The beech woodlands incorporate communities characteristic of soils on the Clay-with-flints of the Chiltern plateau and the chalky deposits of the scarp slopes. Associated with the beech on the plateau are oak and occasional birch whilst on the slopes, the associated species are ash and whitebeam. Both even-aged and more mixed stands are represented, the latter typically with a shrub layer including gorse and honeysuckle on the plateau, and elder and hazel on the slopes.

On the plateau, brambles, bracken and rosebay willowherb occupy extensive patches, but a more mixed ground flora occurs between these, including creeping soft-grass (Holcus mollis), hairy brome (Bromus ramosus), tufted hair-grass (Deschampsia cespitosa), wood millet (Milium effusum) and wood melick (Melica uniflora). Pill sedge (Carex pilulifera), hairy wood-rush (Luzula pilosa) and slender St. John's-wort (Hypericum pulchrum) are found in more heathy areas, and the rushes Juncus effusus and J. conglomeratus are present in damper areas.

On the slopes dog's-mercury (Mercurialis perennis) and woodruff (Galium odoratum) are abundant, while more local species include nettle-leaved bellflower (Campanula trachelium), white (Cephalanthera damasonium), broad-leaved (Epipactis helleborine) and narrow-lipped (E. leptochila)helleborines, yellow bird's-nest (Monotropa hypopitys) and scaly male-fern (Dryopteris affinis).
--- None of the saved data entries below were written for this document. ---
(** The address space depends on its tables, not on the contents of its pages. *)
Lemma same_tree_space m m' root q : same_tree m m' root -> space_page m' root q <-> space_page m root q.
Proof.
  intros Hst. unfold space_page. pose proof (same_tree_node _ _ _ Hst) as Hn. split; (intros [(r & Hr & H)|(x & v & Hx & Hu & Hm & H)]; [left | right]).
  - exists r. by rewrite <- Hn.
  - exists x, v. by rewrite <- (same_tree_map _ _ _ x Hst).
  - exists r. by rewrite Hn.
  - exists x, v. by rewrite (same_tree_map _ _ _ x Hst).
Qed.

Lemma owned_tree s s' root kp up kp' up' : owned s root kp up -> same_tree (k_mem s) (k_mem s') root -> pools s' kp' up' ->
  (forall q, q ∈ kp' ++ up' -> ~ space_page (k_mem s) root q /\ q < 2 ^ 44) -> owned s' root kp' up'.
Proof.
  intros [Hv [Hptr Hlow] Hperm Hdata Honce Hsmall] Hst Hp Hq. pose proof (same_tree_node _ _ _ Hst) as Hn.
  assert (forall x, pt_map (k_mem s') root x = pt_map (k_mem s) root x) as Hm by (intros x; by apply same_tree_map).
  assert (forall r a, path_ok r -> node (k_mem s) root r = Some a -> a ∉ kp' ++ up') as Hno.
  { intros r a Hr Ha Hin. destruct (Hq a Hin) as [Hns _]. apply Hns. left. by exists r. }
  split.
  - split; [done|]. apply (same_tree_pt _ _ _ _ _ Hst (vm_tree _ _ _ _ Hv)). done.
  - split; [|intros i Hi; rewrite Hn by (split; [simpl; lia | apply list.Forall_singleton; lia]); by apply Hlow].
    intros r t i Hr. destruct (path_ok_snoc _ _ Hr) as (Hr' & Hi & _). rewrite Hn by done. intros Ht. rewrite (Hst r t i) by done. by apply (Hptr r).
  - intros x v Hx. rewrite Hm. by apply Hperm.
  - intros x v Hx Hu. rewrite Hm. intros Hv'. destruct (Hdata x v Hx Hu Hv') as (Hok & _ & Hnn). split_and!; [done | |].
    + intros Hin. destruct (Hq _ Hin) as [Hns _]. apply Hns. right. by exists x, v.
    + intros r Hr. rewrite Hn by done. by apply Hnn.
  - intros x y v w Hx Hy Hu Hw. rewrite !Hm. by apply Honce.
  - intros q [Hin|Hsp]; [by apply (Hq q)|]. apply Hsmall. right. by apply (same_tree_space _ _ _ _ Hst).
Qed.
Lemma main_run args ps : Forall2 (fun a p => is_program a p.1 p.2) args ps -> (length ps <= 30)%nat -> 1 + 3 * total ps <= NBITS ->
  exists s m, main junk args no_image = Ret tt s /\ built s m ps.
Proof.
  intros Hps Hn Hm. pose proof (total_nonneg ps) as Ht. destruct sb_block_ok as [Hsbg Hsbd].
  destruct blank_run as (s0 & H0 & Hs0 & Hz0). destruct (root_taken_run s0 Hs0 Hz0) as (s1 & H1 & Himg1 & Hb1).
  destruct (dots_run s1 Himg1) as (s2 & H2 & Himg2 & Hb2 & Hdot & Hdotdot).
  destruct (add_programs_run args ps Hps s2 1 1 0 sb_block Himg2 Hsbg ltac:(lia) ltac:(lia) ltac:(lia) ltac:(unfold MAXBN, NBITS, BLOCK_SIZE in *; lia) Hm) as (s3 & m & H3 & Himg3 & Hm3 & Hg3 & Hall).
  assert (length args = length ps) as Hlen by (by eapply Forall2_length).
  set (root := set_d_size (xint (DIRENT_SIZE * (2 + Z.of_nat (length args)))) (set_d_addrs (<[0%nat := xint ROOT_BLOCK]> (d_addrs (created FT_DIR))) (created FT_DIR))).
  assert (root = root_of (Z.of_nat (length ps))) as Hroot by (unfold root; rewrite Hlen, xint_small by (unfold DIRENT_SIZE; lia); done).
  assert (dinode_ok root) as Hok by (rewrite Hroot; apply root_of_ok; lia).
  destruct (inode_write_run s3 _ m 0 root Himg3 ltac:(lia) Hok) as (s4 & H4 & Himg4 & Hs4 & Hi4 & Ho4).
  assert (forall n, n <> 2 -> blk s4 n = blk s3 n) as Hsame by (intros n Hne; apply Hs4; change (2 + 0 / INODE_PER_BLOCK) with 2; congruence).
  exists s4, m. split.
  - unfold main. rewrite bind_modify. pose proof H0 as H0'. rewrite bind_modify in H0'. rewrite (bind_ret_eq _ _ _ _ _ H0'), bind_gets, (sz_sb _ Hs0). cbv zeta. fold sb_block.
    rewrite H1. change (negb (0 =? 0)) with false. cbv iota. rewrite bind_mret, H2. rewrite (bind_ret_eq _ _ _ _ _ H3). fold root. exact H4.
  - split.
    + apply (im_sized _ _ _ Himg4).
    + apply (im_m _ _ _ Himg4).
    + rewrite Hsame by lia. by rewrite (gr_sb _ _ _ _ Hg3), Hb2, Hb1.
    + by rewrite Hi4, Hroot.
    + rewrite Hsame by (unfold ROOT_BLOCK; lia). refine (entry_same (blk s2 ROOT_BLOCK) _ _ _ _ (sz_good _ (im_sized _ _ _ Himg2) _) (sz_good _ (im_sized _ _ _ Himg3) _) (entry_off_ok 0 ltac:(lia)) (gr_entries _ _ _ _ Hg3 0 ltac:(lia)) Hdot).
    + rewrite Hsame by (unfold ROOT_BLOCK; lia). refine (entry_same (blk s2 ROOT_BLOCK) _ _ _ _ (sz_good _ (im_sized _ _ _ Himg2) _) (sz_good _ (im_sized _ _ _ Himg3) _) (entry_off_ok 1 ltac:(lia)) (gr_entries _ _ _ _ Hg3 1 ltac:(lia)) Hdotdot).
    + intros i p Hi. pose proof (lookup_lt_Some _ _ _ Hi). apply (stored_same s3); [apply Ho4; lia | apply Hsame; unfold ROOT_BLOCK; lia | intros n Hnn; apply Hsame; lia | exact (Hall i p Hi)].
Qed.
End Image.
(* ===== verification/FsSpec.v ===== *)
(** * FsSpec: mounting the file system (kernel/fs/fs.c, [fs_mount])

    [inode_init] and [file_init] clear their tables; then a kernel that has just
    started finds what mkfs has put on the disk. *)

From S2P Require Import Prelude Bytes Kstring Spinlock Kernel Disk Buf BufSpec Bitmap BitmapSpec Inode InodeMeta InodeSpec InodeData Dir DirSpec PathSpec File FileSpec Fs Mkfs MkfsSpec MkfsImage MkfsRead.

Section Mount.
Context {D : Type} `{!BlockDev D, !BlockDevLaws D, !DiskDriver D, !DiskDriverOk D}.
Implicit Types (s : kstate D) (d : D).

(** ** The tables *)

Definition cleared (m : inode) : Prop := is_free (i_slk m) /\ valid m = false /\ i_ref m = 0 /\ inode_num m = INODE_NUM_UNUSED.

Definition clear_inode (m : inode) : inode :=
  set_i_slk (mk_spinlock 0 "inode" 0) (set_valid false (set_i_ref 0 (set_inode_num INODE_NUM_UNUSED m))).

Lemma with_slk_init s i m : inode_of s i = Some m ->
  with_lock (inode_slk i) (spinlock_init "inode") s = Ret tt (put_inode i (set_i_slk (mk_spinlock 0 "inode" 0) m) s).
Proof. intros Hm. unfold with_lock. simpl. rewrite Hm. by destruct s. Qed.

Lemma clear_run s i m : inode_of s i = Some m ->
  (upd_inode i (set_inode_num INODE_NUM_UNUSED);; upd_inode i (set_i_ref 0);; upd_inode i (set_valid false);;
   with_lock (inode_slk i) (spinlock_init "inode")) s = Ret tt (put_inode i (clear_inode m) s).
Proof.
  intros Hm. assert (forall m', inode_of (put_inode i m' s) i = Some m') as Hput by (intros m'; rewrite inode_of_put by (by eapply lookup_lt_Some); by rewrite decide_True).
  mstep ltac:(exact (upd_inode_eq _ _ _ _ Hm)). mstep ltac:(apply upd_inode_eq, Hput). rewrite put_inode_twice.
  mstep ltac:(apply upd_inode_eq, Hput). rewrite put_inode_twice. rewrite (with_slk_init _ _ _ (Hput _)). by rewrite put_inode_twice.
Qed.

Lemma clear_loop n : forall j s, length (inodes (k_ic s)) = (j + n)%nat -> exists ic,
  for_each (seq j n) (fun i => upd_inode i (set_inode_num INODE_NUM_UNUSED);; upd_inode i (set_i_ref 0);; upd_inode i (set_valid false);;
    with_lock (inode_slk i) (spinlock_init "inode")) s = Ret tt (set_k_ic ic s) /\
  length (inodes ic) = (j + n)%nat /\ lk_icache ic = lk_icache (k_ic s) /\
  forall i m, inodes ic !! i = Some m -> if decide (i < j)%nat then inode_of s i = Some m else cleared m.
Proof.
  induction n as [|n IH]; intros j s Hl.
  - exists (k_ic s). split_and!; [by destruct s | done | done |]. intros i m Hi. pose proof (lookup_lt_Some _ _ _ Hi). by rewrite decide_True by lia.
  - destruct (lookup_lt_is_Some_2 (inodes (k_ic s)) j) as [m Hm]; [lia|]. cbn [seq for_each]. rewrite (bind_ret_eq _ _ _ _ _ (clear_run s j m Hm)).
    destruct (IH (S j) (put_inode j (clear_inode m) s)) as (ic & Hrun & Hlen & Hlk & Hall); [simpl; rewrite length_insert; lia|].
    exists ic. split_and!; [rewrite Hrun; by destruct s | lia | by rewrite Hlk |]. intros i m' Hi. specialize (Hall i m' Hi).
    case_decide as H1; [|rewrite decide_False by lia; exact Hall]. rewrite inode_of_put in Hall by lia.
    destruct (decide (j = i)) as [->|Hne]; [|by rewrite decide_True by lia]. injection Hall as <-. by rewrite decide_False by lia.
Qed.

Lemma inode_init_run s : length (inodes (k_ic s)) = N_INODE -> exists ic, inode_init s = Ret tt (set_k_ic ic s) /\
  length (inodes ic) = N_INODE /\ is_free (lk_icache ic) /\ forall i m, inodes ic !! i = Some m -> cleared m.
Proof.
  intros Hl. unfold inode_init. set (s1 := set_k_ic (set_lk_icache (mk_spinlock 0 "icache" 0) (k_ic s)) s).
  assert (with_lock ic_lk (spinlock_init "icache") s = Ret tt s1) as H1 by (unfold with_lock, s1; simpl; by destruct s).
  rewrite (bind_ret_eq _ _ _ _ _ H1). destruct (clear_loop N_INODE 0 s1 Hl) as (ic & Hrun & Hlen & Hlk & Hall).
  exists ic. split_and!; [rewrite Hrun; by destruct s | done | by rewrite Hlk | exact Hall].
Qed.

Lemma fill_loop n : forall j s, length (files (k_ft s)) = (j + n)%nat -> exists ft,
  for_each (seq j n) (fun i => upd_file i (fill_file FD_UNUSED 0)) s = Ret tt (set_k_ft ft s) /\ length (files ft) = (j + n)%nat /\
  forall i f, files ft !! i = Some f -> if decide (i < j)%nat then file_of s i = Some f else f_type f = FD_UNUSED /\ f_ref f = 0.
Proof.
  induction n as [|n IH]; intros j s Hl.
  - exists (k_ft s). split_and!; [by destruct s | done |]. intros i m Hi. pose proof (lookup_lt_Some _ _ _ Hi). by rewrite decide_True by lia.
  - destruct (lookup_lt_is_Some_2 (files (k_ft s)) j) as [m Hm]; [lia|]. cbn [seq for_each]. rewrite (upd_file_eq _ _ _ _ _ Hm).
    destruct (IH (S j) (put_file j (fill_file FD_UNUSED 0 m) s)) as (ft & Hrun & Hlen & Hall); [simpl; rewrite length_insert; lia|].
    exists ft. split_and!; [rewrite Hrun; by destruct s | lia |]. intros i m' Hi. specialize (Hall i m' Hi). unfold file_of, put_file in Hall. simpl in Hall.
    case_decide as H1; [|rewrite decide_False by lia; exact Hall].
    destruct (decide (j = i)) as [->|Hne]; [|by rewrite decide_True, list_lookup_insert_ne in * by lia].
    rewrite list_lookup_insert_eq in Hall by lia. injection Hall as <-. by rewrite decide_False by lia.
Qed.

Lemma file_init_run s : length (files (k_ft s)) = Z.to_nat N_FILE -> exists ft, file_init s = Ret tt (set_k_ft ft s) /\
  forall i f, files ft !! i = Some f -> f_type f = FD_UNUSED /\ f_ref f = 0.
Proof.
  intros Hl. unfold file_init. set (s1 := set_k_ft (set_lk_ftable (mk_spinlock 0 "ftable" 0) (k_ft s)) s).
  assert (with_lock ft_lk (spinlock_init "ftable") s = Ret tt s1) as H1 by (unfold with_lock, s1; simpl; by destruct s).
  rewrite (bind_ret_eq _ _ _ _ _ H1). destruct (fill_loop (Z.to_nat N_FILE) 0 s1 Hl) as (ft & Hrun & Hlen & Hall).
  rewrite (bind_ret_eq _ _ _ _ _ Hrun). eexists. split; [unfold modify; destruct s; reflexivity|]. exact Hall.
Qed.

(** ** [fs_mount] *)

(** The kernel's memory at power-on, as far as the file system has it. *)
Record powered_on s : Prop := {
  po_cache : cache_bss s;
  po_inodes : length (inodes (k_ic s)) = N_INODE;
  po_files : length (files (k_ft s)) = Z.to_nat N_FILE
}.

Definition no_refs : list Z := replicate N_INODE 0.

Lemma no_refs_ok : refs_ok no_refs.
Proof. split; [by left | apply Forall_replicate; lia]. Qed.

Lemma fs_mount_run s sb : powered_on s -> decode_sb (block (k_dev s) SB_BLOCK_NUM) = sb -> magic sb = FS_MAGIC -> block_size sb = BLOCK_SIZE ->
  exists s', fs_mount s = Ret tt s' /\ walk_inv s' [] (k_dev s) sb (cpu_touch (k_cpu s)) no_refs /\
    forall i f, file_of s' i = Some f -> f_type f = FD_UNUSED /\ f_ref f = 0.
Proof.
  intros [Hbss Hni Hnf] Hsb Hmagic Hbs. destruct (buf_init_inv s Hbss) as (s1 & H1 & Hf1 & Hd1 & Hc1 & Hinv1). assert (cache s1 []) as Hca1 by (by eexists).
  destruct (buf_read_ok s1 [] SB_BLOCK_NUM Hca1) as (b & s2 & H2 & Hb2); [unfold N_BLOCK_BUF; simpl; lia | unfold blk_ok, SB_BLOCK_NUM, BLOCK_NUM_UNUSED; lia | apply not_elem_of_nil |].
  set (s3 := set_k_sb sb s2). assert (cache s3 [(b, SB_BLOCK_NUM, block (k_dev s1) SB_BLOCK_NUM)]) as Hca3 by (by apply (cache_ext s2), Hb2).
  destruct (buf_release_ok s3 b SB_BLOCK_NUM _ [] Hca3) as (s4 & H4 & Hb4).
  assert (frame s3 s4) as Hf4 by apply Hb4. assert (k_ic s4 = k_ic s) as Hic4.
  { rewrite (k_ic_frame _ _ Hf4). change (k_ic s3) with (k_ic s2). rewrite (k_ic_frame _ _ (be_frame _ _ _ _ _ Hb2)). by apply k_ic_frame. }
  assert (k_ft s4 = k_ft s) as Hft4.
  { transitivity (k_ft s3); [by rewrite Hf4|]. change (k_ft s3) with (k_ft s2). transitivity (k_ft s1); [by rewrite (be_frame _ _ _ _ _ Hb2) | by rewrite Hf1]. }
  destruct (inode_init_run s4) as (ic & H5 & Hlen & Hlk & Hall); [by rewrite Hic4|].
  destruct (file_init_run (set_k_ic ic s4)) as (ft & H6 & Hfiles); [simpl; by rewrite Hft4|].
  exists (set_k_ft ft (set_k_ic ic s4)). split; [|split; [|exact Hfiles]].
  - unfold fs_mount. mstep ltac:(exact H1). mstep ltac:(exact H2). rewrite (buf_data_ok s2 b SB_BLOCK_NUM _ [] (fun l => l) _ (be_cache _ _ _ _ _ Hb2)). mrun.
    rewrite Hd1, Hsb. fold s3. change (k_sb s3) with sb. rewrite Hmagic, Z.eqb_refl. unfold kassert. mrun. change (k_sb s3) with sb.
    rewrite Hbs, Z.eqb_refl. mrun. mstep ltac:(exact H4). mstep ltac:(exact H5). exact H6.
  - assert (k_dev s4 = k_dev s /\ k_cpu s4 = cpu_touch (cpu_pop (cpu_push (k_cpu s)))) as [Hd4 Hc4].
    { rewrite (be_dev _ _ _ _ _ Hb4), (be_cpu _ _ _ _ _ Hb4). change (k_dev s3) with (k_dev s2). change (k_cpu s3) with (k_cpu s2).
      by rewrite (be_dev _ _ _ _ _ Hb2), (be_cpu _ _ _ _ _ Hb2), Hd1, Hc1. }
    assert (forall i n, ic.(inodes) !! i = Some n -> i_ref n = 0) as Hz by (intros i n Hn; apply (Hall i n Hn)).
    split; simpl.
    + by split.
    + apply (cache_ext s4); [done..|]. apply Hb4.
    + exact Hd4.
    + by rewrite (k_sb_frame _ _ Hf4).
    + rewrite Hc4. rewrite cpu_touch_idemp. rewrite cpu_pop_push by (by apply Hbss). by rewrite cpu_touch_idemp.
    + intros i n Hn. destruct (Hall i n Hn) as (Hfr & Hv & _). split; [exact Hfr | by rewrite Hv].
    + apply list_eq. intros i. rewrite list_lookup_fmap. unfold no_refs. destruct (inodes ic !! i) as [n|] eqn:Hn; cbn [fmap option_fmap option_map].
      * rewrite (Hz i n Hn), lookup_replicate_2; [done|]. rewrite <- Hlen. by eapply lookup_lt_Some.
      * symmetry. apply lookup_ge_None_2. rewrite length_replicate, <- Hlen. by apply lookup_ge_None_1.
Qed.

(** ** From the image to the files *)

Variable junk : Z -> list Z.
Hypothesis junk_ok : forall o, length (junk o) = Z.to_nat DIR_NAME_LEN /\ is_bytes (junk o).

(** C33: a kernel that starts on the image of mkfs mounts it, with the super block
    that mkfs has written and empty tables, and [path_to_inode] then leads from
    "/name" of every program to its inode, referenced once, without changing the disk. *)
Theorem mkfs_image_mounts args ps :
  Forall2 (fun a p => is_program a p.1 p.2) args ps -> (length ps <= 30)%nat -> 1 + 3 * total ps <= NBITS ->
  Forall (fun p => p.1 <> []) ps -> NoDup (root_names ps) ->
  exists img, main junk args no_image = Ret tt img /\ forall s, powered_on s -> loaded (k_dev s) img ->
    exists s1, fs_mount s = Ret tt s1 /\ k_sb s1 = new_sb /\ k_dev s1 = k_dev s /\ i_ref <$> inodes (k_ic s1) = no_refs /\
      (forall i f, file_of s1 i = Some f -> f_type f = FD_UNUSED /\ f_ref f = 0) /\
      forall i p, ps !! i = Some p -> exists ip s2 n, path_to_inode (SLASH :: p.1) s1 = Ret (Some ip) s2 /\
        inode_of s2 ip = Some n /\ inode_num n = 1 + Z.of_nat i /\ i_ref n = 1 /\ k_dev s2 = k_dev s1.
Proof.
  intros Hps Hlen Hm Hne Hnd. destruct (mkfs_programs_found (D := D) junk junk_ok args ps Hps Hlen Hm Hne Hnd) as (img & Himg & Hfound).
  exists img. split; [exact Himg|]. intros s Hon Hdev. destruct (Hfound _ Hdev) as (Hsb & _ & _ & Hprog).
  destruct (fs_mount_run s new_sb Hon Hsb) as (s1 & H1 & Hw & Hfiles); [done | done |].
  exists s1. split; [exact H1|]. split; [apply Hw|]. split; [apply Hw|]. split; [apply Hw|]. split; [exact Hfiles|].
  intros i p Hp. destruct (Hprog i p Hp) as (Hwalk & Hfollow & _). destruct (Forall2_lookup_r _ _ _ _ _ Hps Hp) as (a & _ & pre & _ & _ & _ & [_ Hchars] & _).
  destruct (path_to_inode_run s1 [] (k_dev s) new_sb _ no_refs (SLASH :: p.1) Hw no_refs_ok) as (res & s2 & H2 & Hpost);
    [unfold N_BLOCK_BUF; simpl; lia | | exact Hwalk |].
  { constructor; [done|]. eapply Forall_impl; [exact Hchars|]. simpl. lia. }
  rewrite Hfollow in Hpost. destruct Hpost as (ip & r & n & -> & Hr & Hw2 & Hn & Hnum). exists ip, s2, n. split; [exact H2|]. split; [exact Hn|]. split; [exact Hnum|]. split.
  - rewrite (walk_ref _ _ _ _ _ _ _ _ _ Hw2 (lookup_lt_Some _ _ _ Hr) Hn). apply lookup_replicate in Hr as [-> _]. done.
  - rewrite (wi_dev _ _ _ _ _ _ Hw2). symmetry. apply Hw.
Qed.
End Mount.

(** ** Witness: two programs *)

Lemma powered_on_disk (d : memdisk) : exists s : kstate memdisk, powered_on s /\ k_dev s = d.
Proof.
  exists (set_k_ft (mk_ftable (replicate 32 zero_file) zero_lock []) (set_k_ic free_ic (bss d 0))). split; [|done]. split; [|done|done].
  destruct (bss_cache d). by split.
Qed.

Lemma mkfs_image_mounts_witness : exists (s s1 s2 : kstate memdisk) ip n, fs_mount s = Ret tt s1 /\
  path_to_inode [47; 98] s1 = Ret (Some ip) s2 /\ inode_of s2 ip = Some n /\ inode_num n = 2.
Proof.
  destruct (mkfs_image_mounts (D := memdisk) demo_junk demo_junk_ok demo_args demo_programs demo_args_ok) as (img & Himg & Hall).
  - simpl. lia.
  - vm_compute. discriminate.
  - repeat constructor; discriminate.
  - apply (bool_decide_unpack _). reflexivity.
  - destruct (demo_disk_loaded img Himg) as [dev Hdev]. destruct (powered_on_disk dev) as (s & Hon & Hd).
    destruct (Hall s Hon) as (s1 & H1 & _ & _ & _ & _ & Hp); [by rewrite Hd|].
    destruct (Hp 1%nat _ eq_refl) as (ip & s2 & n & H2 & Hn & Hnum & _). exists s, s1, s2, ip, n.
    split; [exact H1|]. split; [exact H2|]. split; [exact Hn | exact Hnum].
Defined.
Juniper scrub occurs on Windsor Hill itself, where it is associated with various other typical chalk shrubs and chalk grassland with an abundance of the moss Pseudoscleropodium purum and common valerian (Valeriana officinalis). There are patches of bare chalk with forget-me-nots (Myosotis species) and common mullein (Verbascum thapsus).

On Kop Hill, hawthorn dominates the scrub, and the grassland is less mossy. Several localised plant species such as squinancywort (Asperula cynanchica) chalk eyebright (Euphrasia pseudokerneri), horseshoe vetch (Hippocrepis comosa), autumn gentian (Gentianella amarella) and clustered bellflower (Campanula glomerata) occur. A further small area of chalk grassland dominated by wood false-brome (Brachypodium sylvaticum) and glaucous sedge (Carex flacca) occurs at the foot of Pink Hill.

23 species of butterflies have been recorded, including brown hairstreak (Thecla betulae), which requires scrub thickets and woodland edge habitats. The juniper colony supports several species of insects specific to this host plant. The snail fauna includes Abida secale, Helicella itala and Pomatias elegans.

There is access from Kop Hill Road and Peters Lane.